In the worship of Assur, accordingly, a tendency to monotheism reveals itself. The tendency was even more pronounced in a certain literary school of thought in Babylonia. We have texts which resolve the deities of the popular faith into forms of one god; sometimes this is Anu of Erech, sometimes it is Merodach of Babylon.
Babylonian worship necessitated a large hierarchy of priests. At the head was the high-priest, who in early times possessed temporal power and in many states was the predecessor of the king. The king, in fact, inherited his priesthood from him, and was consequently qualified to perform priestly functions. Under the high-priest there were numerous classes of ministers of the gods, such as the “anointers,” whose duty it was to anoint the holy images with oil, the ordinary “priests,” the “seers,” and the “prophets.” The prophets enjoyed high consideration; they even accompanied the army to the field, and decided whether the campaign would result in victory or defeat. Quite apart from all these were the astrologers, who did not belong to the priesthood at all. On the contrary, they professed to be men of science, and the predictions of the future which they read in the stars were founded on the records and observations of former generations.
A chief part of the duty of the priests consisted in offering sacrifice and reciting the services. The sacrifices were of two kinds, as in the Jewish ritual.

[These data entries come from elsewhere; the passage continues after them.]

(** A thread that has not. *)
Inductive resting order (k : nat) (rq : request) : sender → Prop :=
| RestEnter : k ∉ order → resting order k rq (Enter rq)
| RestLock : k ∉ order → resting order k rq (Lock rq)
| RestFinished : k ∈ order → resting order k rq (Finished (Ok tt)).

Definition placed order holder sent (k : nat) (rq : request) c : Prop :=
  if decide (holder = Some k) then holding order sent k rq c else resting order k rq c.

(** The frames of the threads in [order]. *)
Definition frames order : list Z :=
  mjoin ((λ k, match rqs !! k with Some rq => frame_of rq | None => [] end) <$> order).

Record on_line order sent (n : nat) (l : link (TCPClient.t W)) : Prop := {
  ol_link : l = set_tcp_backend_ (tcp_backend_ l) (set_send_buf_ (send_buf_ l) l0);
  ol_size : zsize (send_buf_ l0) ≤ zsize (send_buf_ l);
  ol_backend : ∃ b, tcp_backend_ l = Some b ∧ TCPClient.fd_ b = fd ∧ writable (TCPClient.os b) fd ∧
    outbound (TCPClient.os b) fd = out ++ frames order ++ sent ∧ (interrupts (TCPClient.os b) = n)%nat;
}.

Record consistent (S : senders W) order holder sent (n : nat) : Prop := {
  co_length : length (senders_ S) = length rqs;
  co_threads k rq c : rqs !! k = Some rq → senders_ S !! k = Some c → placed order holder sent k rq c;
  co_mutex : send_buf_mtx_ (state_ S) = bool_decide (is_Some holder);
  co_holder k : holder = Some k → (k < length rqs)%nat;
  co_idle : holder = None → sent = [];
  co_order : NoDup order ∧ ∀ k, k ∈ order → (k < length rqs)%nat;
  co_line : on_line order sent n (link_ (state_ S));
}.

(** What a thread has still to do. *)
Definition weight c : nat :=
  match c with
  | Enter rq => length (frame_of rq) + 6
  | Lock rq => length (frame_of rq) + 5
  | Build rq => length (frame_of rq) + 4
  | Call _ d => length d + 3
  | Push _ d _ => length d + 2
  | Unlock _ => 1
  | _ => 0
  end.

Lemma frames_snoc order k rq : rqs !! k = Some rq → frames (order ++ [k]) = frames order ++ frame_of rq.
Proof. intros Hk. unfold frames. rewrite fmap_app, join_app. cbn. by rewrite Hk, app_nil_r. Qed.

Lemma same_frames l rq :
  l = set_tcp_backend_ (tcp_backend_ l) (set_send_buf_ (send_buf_ l) l0) → SendingTheorems.frame_of l rq = frame_of rq.
Proof. intros ->. by destruct rq. Qed.

Lemma fits_on_line order sent n l rq : on_line order sent n l → fits alloc_limit l0 rq → fits alloc_limit l rq.
Proof.
  intros [El Hz _] Hf. apply (fits_grown _ _ _ (send_buf_ l)) in Hf; [|done]. rewrite El. by destruct rq.
Qed.

(** The frame of thread [k] may have been completed. *)
Definition appended order (k : nat) order' : Prop := order' = order ∨ ((k ∉ order) ∧ order' = order ++ [k]).

(** The next place of the thread that has the mutex: it keeps it, or is done. *)
Definition holder_moved order (k : nat) (rq : request) s order' sent' c' s' : Prop :=
  appended order k order' ∧
  ((holding order' sent' k rq c' ∧ send_buf_mtx_ s' = send_buf_mtx_ s) ∨
   (k ∈ order' ∧ sent' = [] ∧ c' = Finished (Ok tt) ∧ send_buf_mtx_ s' = false)).

Lemma holder_step order sent n k rq c s :
  rqs !! k = Some rq → holding order sent k rq c → on_line order sent n (link_ s) →
  ∃ c' s' order' sent' n', sender_step c s = Ret (c', s') ∧ on_line order' sent' n' (link_ s') ∧
    (weight c' + n' < weight c + n)%nat ∧ holder_moved order k rq s order' sent' c' s'.
Proof.
  intros Hk Hh Hl. pose proof Hl as [El Hz (b & Hb & Hfd & Hw & Ho & Hi)].
  destruct Hh as [Hni ->|Hni ->|d z Hni Hd|Hin ->].
  - destruct (prepare_fits alloc_limit rq (link_ s)) as (l1 & E & E1 & Hz1).
    { eapply fits_on_line; [done|]. rewrite Forall_forall in all_fit. apply all_fit. by eapply list_elem_of_lookup_2. }
    rewrite same_frames in E by done. exists (Call true (frame_of rq)), (set_link l1 s), order, [], n.
    split; [cbn [Sending.sender_step]; by rewrite E|]. split.
    { split; cbn [link_ set_link]; [rewrite E1; cbn; by rewrite El|lia|].
      exists b. split; [by rewrite E1|by split_and!]. }
    split; [cbn [weight]; lia|]. split; [by left|]. left. split; [by constructor|done].
  - exists (Push true (frame_of rq) false), s, order, [], n. split.
    { cbn [Sending.sender_step]. rewrite Hb, Hfd. by destruct (Z.ltb_spec fd 0); [lia|]. }
    split; [done|]. split; [cbn [weight]; lia|]. split; [by left|]. left. split; [by constructor|done].
  - destruct (decide (d = [])) as [->|Hne].
    + rewrite app_nil_r in Hd. exists (Unlock (Ok tt)), (with_os b (TCPClient.os b) s), (order ++ [k]), [], n.
      split; [cbn [Sending.sender_step]; rewrite Hb; done|]. split.
      { split; cbn; [by rewrite El|done|]. eexists. split; [done|]. cbn. split_and!; try done.
        by rewrite (frames_snoc _ _ rq), app_nil_r, Hd, Ho. }
      split; [cbn; lia|]. split; [by right|]. left. split; [|done]. constructor; [apply elem_of_app; right; by left|done].
    + destruct (send_round_writable d z (TCPClient.os b) Hw Hne) as (j & w' & E & Hj & Hw' & Ho' & Hle & Hlt).
      exists (Push true (drop j d) z), (with_os b w' s), order, (sent ++ take j d), (interrupts w').
      split; [cbn [Sending.sender_step]; by rewrite Hb, Hfd, E|]. split.
      { split; cbn; [by rewrite El|done|]. eexists. split; [done|]. cbn. split_and!; try done.
        by rewrite Ho', Ho, <-!app_assoc. }
      split; [cbn [weight]; rewrite length_drop; lia|]. split; [by left|]. left. split; [|done].
      constructor; [done|]. by rewrite <-app_assoc, take_drop.
  - exists (Finished (Ok tt)), (mkSendState (link_ s) false (shutdown_mtx_ s)), order, [], n.
    split; [done|]. split; [done|]. split; [cbn; lia|]. split; [by left|]. by right.
Qed.

Lemma resting_other order order' k j rq c :
  appended order k order' → j ≠ k → resting order j rq c → resting order' j rq c.
Proof. intros [->|[_ ->]] Hj Hr; [done|]. destruct Hr; constructor; rewrite elem_of_app, list_elem_of_singleton; tauto. Qed.

Lemma order_kept order order' k :
  appended order k order' → (k < length rqs)%nat →
  NoDup order ∧ (∀ j, j ∈ order → (j < length rqs)%nat) → NoDup order' ∧ ∀ j, j ∈ order' → (j < length rqs)%nat.
Proof.
  intros [->|[Hn ->]] Hk [Hd Ho]; [done|]. split.
  - apply NoDup_app. split; [done|]. split; [|apply NoDup_singleton].
    by intros j Hj ->%list_elem_of_singleton.
  - intros j [?|?%list_elem_of_singleton]%elem_of_app; [by apply Ho|by subst].
Qed.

The same animals and the same fruits of the earth were offered by both Babylonians and Israelites, and in many cases the regulations relating to the sacrifices were similar. The services were elaborate, and the rubrics attached to the hymns and prayers which had to be recited are minute and complicated. The hymns had been formed into a sort of Bible, which had in time acquired a divine authority. So sacred were its words, that a single mispronunciation of them was sufficient to impair the efficacy of the service. Rules for their pronunciation were accordingly laid down, which were the more necessary as the hymns were in Sumerian. The dead language of Sumer had become sacred, like Latin in the Middle Ages, and each line of a hymn was provided with a translation in Semitic Babylonian.
In appearance, a Babylonian temple was not very unlike those of Canaan or of Solomon. The image of the god stood in the innermost shrine, the Holy of Holies, where also was the mercy-seat, whereon it was believed, as upon a throne, the deity was accustomed to descend at certain times of the year. In the little temple of Balawat, near Nineveh, discovered by Mr. Hormuzd Rassam, the mercy-seat was shaped like an ark, and contained two written tables of stone; no statue of the god, however, seems in this instance to have stood beside it. In front of it was the altar, approached by steps.